# Downrigger für Arme?



## Spymo (11. März 2008)

Hallo,

ich denke gerade über eine einfache Lösung nach, Köder auf Tiefe mitzuschleppen. Tiefenbereich so ca. 20 - 50 m. Eigentlich fallen mir da momentan nur zwei Lösungen ein, Gewässer übrigens Thailand indischer Ozean, Fische ab ca. 10 kg:

1. Stahlseil auf irgendeine Art Rolle mit Kurbel aufbringen, 10 kg Blei, Auslöseclips. Habe keinerlei Erfahrung mit den Clips, Downriggerruten kommen wohl auch eher nicht in Frage, hier brauche ich schon eher ziemlich stabile 50 lb Knüppel, scheint mir irgendwie kompliziert zu sein. 

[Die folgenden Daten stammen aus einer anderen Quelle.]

Lemma log2_3_below : log2 3 < 24727 / 15601.
Proof.
  apply (log2_below 3 24727 15601); [lia | lia | lia |].
  apply Zpow_lt_bigZ. vm_compute. reflexivity.
Qed.

Lemma log2_7_above : 248027 / 88349 < log2 7.
Proof.
  apply (log2_above 7 248027 88349); [lia | lia | lia |].
  apply Zpow_lt_bigZ. vm_compute. reflexivity.
Qed.

Lemma log2_7_below : log2 7 < 8321 / 2964.
Proof.
  apply (log2_below 7 8321 2964); [lia | lia | lia |].
  apply Zpow_lt_bigZ. vm_compute. reflexivity.
Qed.

End Log2.

(** ** Values of the docstring examples *)

Section Handout.

Local Open Scope R_scope.

Lemma log2_6 : log2 6 = 1 + log2 3.
Proof.
  replace 6 with (2 * 3) by lra.
  rewrite log2_mult, log2_2 by lra. reflexivity.
Qed.

Lemma log2_9 : log2 9 = 2 * log2 3.
Proof. replace 9 with (3 * 3) by lra. rewrite log2_mult by lra. lra. Qed.

Lemma inv_between (x lo hi : R) :
  0 < lo -> lo < x -> x < hi -> / hi < / x < / lo.
Proof.
  intros Hlo Hl Hh. split; apply Rinv_lt_contravar; try assumption; nra.
Qed.

Lemma inv_log2_3 : 15601 / 24727 < / log2 3 < 31867 / 50508.
Proof.
  pose proof log2_3_above as Ha. pose proof log2_3_below as Hb.
  destruct (inv_between (log2 3) (50508 / 31867) (24727 / 15601)) as [H1 H2];
    [lra | assumption | assumption |].
  replace (15601 / 24727) with (/ (24727 / 15601)) by (field; lra).
  replace (31867 / 50508) with (/ (50508 / 31867)) by (field; lra).
  now split.
Qed.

2. Alte große Stationärrolle mit 100 m 70er Mono nur am Rutenunterteil befestigt und dieses in Rutenhalter, am Ende wieder 10 kg Blei. Ein bis zwei Wirbel mit in die Sehne einknoten. Dann mit dünnerer Mono Schlaufen vorbereiten, die den Köder gerade noch halten und groß genug sind, daß man ihn hindurchführen kann. Die nötige Tragkraft könnte man ja "roundabout" mit testweisen Hinterherschleppen direkt am Wirbel und Federwaage ermitteln und für verschiedene Köder entsprechend auch verschiedene Stärken für die Schlaufen nehmen. 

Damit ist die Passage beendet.